MicroRNAs (
miRNAs) play a pivotal role in cancerogenesis and
cancer progression, but their specific role in the
metastasis of clear cell
renal cell carcinomas (ccRCC) is still limited. Based on
microRNA microarray analyses from normal and cancerous samples of ccRCC specimens and from bone
metastases of ccRCC patients, we identified a set of 57 differentially expressed
microRNAs between these three sample groups of ccRCC. A selected panel of 33
miRNAs was subsequently validated by RT-qPCR on total 57 samples. Then, 30 of the 33 examined
miRNAs were confirmed to be deregulated.
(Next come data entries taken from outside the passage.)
(* ===== verification/RegistryClient.v ===== *)
(** [registry/RegistryClient.ts]: requests and responses over one WebSocket.

    The client's fields and what it registers with the runtime (sockets, timers, abort
    listeners) form one [world]; promises settled, frames sent and listeners called are
    the [trace].  A caller's operation is a function on worlds, and so is each event the
    runtime delivers (a timer, a socket event, an abort); the runtime runs them one after
    the other.  Listeners are called at the end of an operation, so what they call back
    is a later operation.  The optional debug sink only observes and is left out. *)

From S2P Require Import Prelude Json.
Open Scope Z_scope.

(** * Data *)

(** An error given to [reject]. *)
Inductive reason :=
  | AbortError
  | PlainError (message : string)
  | RegistryRequestError (message : string) (code : option string) (details : value).

Inductive outcome := Resolved (envelope : value) | Rejected (why : reason).

(** [resolve] and [reject] of a pending request are those of the promise of its key. *)
Record PendingRequest := { req_timer : Z; abort_signal : option Z }.

Inductive ReadyState := CONNECTING | OPEN | CLOSING | CLOSED.
#[export] Instance ReadyState_eq_dec : EqDecision ReadyState.
Proof. solve_decision. Defined.

(** A WebSocket with the closure of the [connect] that opened it; [bound] once [bind]
    has replaced its handlers. *)
Record Connection := {
  conn_url : string; ready : ReadyState; settled : bool; sawErrorEvent : bool; connectTimer : Z; bound : bool
}.

Inductive callback :=
  | RequestTimeout (requestId timeoutMs : Z) (method : string)
  | ConnectTimeout (socket : Z).

Inductive effect :=
  | Settle (requestId : Z) (o : outcome)
  | ConnectSettled (socket : Z) (error : option string)
  | Sent (socket : Z) (raw : string)
  | EventCalled (listener : Z) (event : value)
  | CloseCalled (listener : Z).

Record world := {
  ws : option Z; next_seq : Z; pending : list (Z * PendingRequest);
  eventListeners : list Z; closeListeners : list Z; closing : bool;
  sockets : gmap Z Connection; next_socket : Z;
  timers : gmap Z callback; next_timer : Z;
  abort_listeners : list (Z * Z); aborted : gset Z;
  trace : list effect
}.

Definition new_client : world := {|
  ws := None; next_seq := 1; pending := []; eventListeners := []; closeListeners := []; closing := false;
  sockets := ∅; next_socket := 0; timers := ∅; next_timer := 0; abort_listeners := []; aborted := ∅; trace := [] |}.
Lemma addHub_loop hubs seen out : (forall x, x ∈ seen <-> x ∈ out) ->
  (foldl addHub (seen, out) hubs).2 =
    out ++ bfilter (fun x => negb (bool_decide (x ∈ out))) (unique (bfilter nonempty (map hub_name hubs))).
Proof.
  revert seen out; induction hubs as [|hub hubs IH]; intros seen out Hs; cbn [foldl map List.filter unique]; [by rewrite app_nil_r|].
  unfold addHub at 2. cbv zeta. fold (hub_name hub). cbn [fst snd].
  destruct (nonempty (hub_name hub)) eqn:E; cbn [negb orb]; [|by apply IH]. cbn [unique List.filter].
  set (rest := unique (bfilter nonempty (map hub_name hubs))).
  assert (bool_decide (hub_name hub ∈ seen) = bool_decide (hub_name hub ∈ out)) as -> by (apply bool_decide_ext, Hs).
  destruct (bool_decide (hub_name hub ∈ out)) eqn:Ho; cbn [negb].
  - rewrite IH by done. f_equal. fold rest. rewrite <- bfilter_and. apply filter_ext_in. intros x _.
    destruct (bool_decide (x = hub_name hub)) eqn:Ex; cbn; [|done]. apply bool_decide_eq_true in Ex as ->. by rewrite Ho.
  - rewrite IH by (intros x; rewrite elem_of_app, elem_of_cons, list_elem_of_singleton, Hs; tauto).
    rewrite <- app_assoc. f_equal. cbn [app]. f_equal. fold rest. rewrite <- bfilter_and. apply filter_ext_in. intros x _.
    rewrite <- negb_orb. f_equal. rewrite <- bool_decide_or. apply bool_decide_ext. rewrite elem_of_app, list_elem_of_singleton. tauto.
Qed.

Lemma hubsOf_unique hubs : hubsOf hubs = unique (bfilter nonempty (map hub_name hubs)).
Proof. unfold hubsOf. rewrite addHub_loop by done. cbn [app]. by apply bfilter_all, Forall_forall. Qed.

Lemma with_key_filter key items kept : with_key key items = Some kept ->
  kept = bfilter (fun item => truthy (prop (properties item) key)) items.
Proof.
  unfold with_key. destruct (mapM _ items) as [keys|] eqn:E; [|done]. cbn. intros [= <-]. apply mapM_Some_1 in E.
  induction E as [|item k items keys Hk _ IH]; [done|]. cbn. assert (k = prop (properties item) key) as ->.
  { unfold read_prop in Hk. by destruct item; simplify_eq/=. }
  destruct (truthy _); cbn; by rewrite IH.
Qed.
(** The hub never loses a turn, but says new things of finished ones. *)
Inductive net_step (projectId : string) : net -> net -> Prop :=
  | hub_works n h' : hub_ok h' -> hub_session h' = hub_session (net_hub n) -> (length (hub_log (net_hub n)) <= length (hub_log h'))%nat ->
      hub_latest (net_hub n) <= hub_latest h' ->
      net_step projectId n {| net_hub := h'; net_published := net_published n ++ hub_log h'; net_local := net_local n;
                              net_arrived := net_arrived n; net_answers := net_answers n |}
  | event_arrives n selected raw : honest n raw ->
      net_step projectId n (with_local (deliver (hub_session (net_hub n)) selected raw (net_local n))
                                       (option_list (delivered (hub_session (net_hub n)) raw)) n)
  | hub_answers n after r : 0 <= after -> read_from (net_hub n) projectId after = Some r ->
      net_step projectId n (with_answers (net_answers n ++ [(after, r)]) n)
  | answer_arrives n after r : (after, r) ∈ net_answers n -> isStaleSessionReadResult after (of_Z (read_latestTurnIndex r)) = false ->
      let applied := apply_read (hub_session (net_hub n)) after r (net_local n) in
      net_step projectId n (with_local applied.2 (if bool_decide (resultSessionId (hub_session (net_hub n)) r = hub_session (net_hub n)) && applied.1 then read_turns r else []) n)
  | stale_answer_arrives n after r : (after, r) ∈ net_answers n -> isStaleSessionReadResult after (of_Z (read_latestTurnIndex r)) = true ->
      net_step projectId n (with_local (clearProjectSessionCache (net_local n)) [] n)
  | answer_lost n l : l ⊆ net_answers n -> net_step projectId n (with_answers l n)
  | cache_loaded n messages turns st' : from_published (net_published n) turns -> mergeCachedTurnPrefix (lc_store (net_local n)) turns = Some st' ->
      net_step projectId n (with_local
        {| lc_store := st'; lc_messages := messages; lc_finishedCursor := cursor st';
           lc_rememberedTurns := lc_rememberedTurns (net_local n); lc_rememberedCursor := lc_rememberedCursor (net_local n) |}
        (finished (hydrateFinishedStore turns)) n)
  | cache_cleared n : net_step projectId n (with_local (clearProjectSessionCache (net_local n)) [] n).

(** * A read gives what the hub has *)

Lemma transcript_sorted h : hub_ok h -> index_sorted (transcript h).
Proof using.
  intros [_ Hl Hr]. unfold transcript. pose proof (log_sorted _ Hl) as Hs.
  destruct Hr as [->|(t & -> & _ & _ & Hi)]; [by rewrite app_nil_r|].
  apply index_sorted_snoc; [exact Hs|]. intros x Hx. apply (log_index_le _ Hl) in Hx. lia.
Qed.

Lemma transcript_valid h : hub_ok h -> Forall valid_turn (transcript h).
Proof using.
  intros [_ [_ Hl] Hr]. apply Forall_app. split; [eapply Forall_impl; [exact Hl|]; by intros t []|].
  destruct Hr as [->|(t & -> & Hv & _)]; [done|by apply Forall_singleton].
Qed.

Lemma transcript_indexes h : hub_ok h -> indexes (transcript h) = seqZ 1 (hub_latest h).
Proof using.
  intros [_ [Hi _] Hr]. unfold hub_latest, transcript, indexes in *. rewrite map_app, length_app.
  destruct Hr as [->|(t & -> & _ & _ & Ht)]; cbn [map length].
  - by rewrite app_nil_r, Nat.add_0_r.
  - rewrite Hi, Ht, Nat2Z.inj_add, seqZ_app by lia. done.
Qed.

Lemma transcript_range h t : hub_ok h -> t ∈ transcript h -> 1 <= turn_index t <= hub_latest h.
Proof using.
  intros Hok Ht. assert (turn_index t ∈ indexes (transcript h)) as Hi by (apply elem_of_map; eauto).
  rewrite transcript_indexes, elem_of_seqZ in Hi by done. lia.
Qed.

Lemma elem_of_drop_transcript h after t : hub_ok h -> 0 <= after ->
  t ∈ drop (Z.to_nat after) (transcript h) <-> t ∈ transcript h /\ after < turn_index t.
Proof using.
  intros Hok Ha. assert (Hi : forall i, transcript h !! i = Some t -> turn_index t = 1 + Z.of_nat i).
  { intros i Hi. assert (H : indexes (transcript h) !! i = Some (turn_index t)) by (unfold indexes; by rewrite (list_lookup_fmap turn_index), Hi).
    rewrite transcript_indexes in H by done. apply lookup_seqZ in H. lia. }
  rewrite !list_elem_of_lookup. split.
  - intros [i Ht]. rewrite lookup_drop in Ht. apply Hi in Ht as E. split; [eauto|lia].
  - intros [[i Ht] Hlt]. apply Hi in Ht as E. exists (i - Z.to_nat after)%nat. rewrite lookup_drop, <- Ht. f_equal. lia.
Qed.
A stepwise down-regulation of
miRNA expression from normal, over primary
tumor to metastatic tissue samples, was found to be typical. A total of 23
miRNAs (miR-10b/-19a/-19b/-20a/-29a/-29b/-29c/-100/-101/-126/-127/-130/-141/-143/-145/-148a/-192/-194/-200c/-210/-215/-370/-514) were down-regulated in metastatic tissue samples compared with normal tissue. This down-regulated expression in metastatic tissue in comparison with primary
tumor tissue was also present in 21
miRNAs. In cell culture experiments with
5-aza-2'-deoxycytidine and
trichostatin A, epigenetic modifications were shown as one reason of this down-regulation. The altered
miRNA profiles, comprising newly identified
metastasis-associated
miRNAs, termed metastamir and the predicted
miRNA-target interactions together with the significant correlations of
miRNAs that were either lost or newly appeared in the studied sample groups, afford a solid basis for further functional analyses of individual
miRNAs in RCC metastatic progression.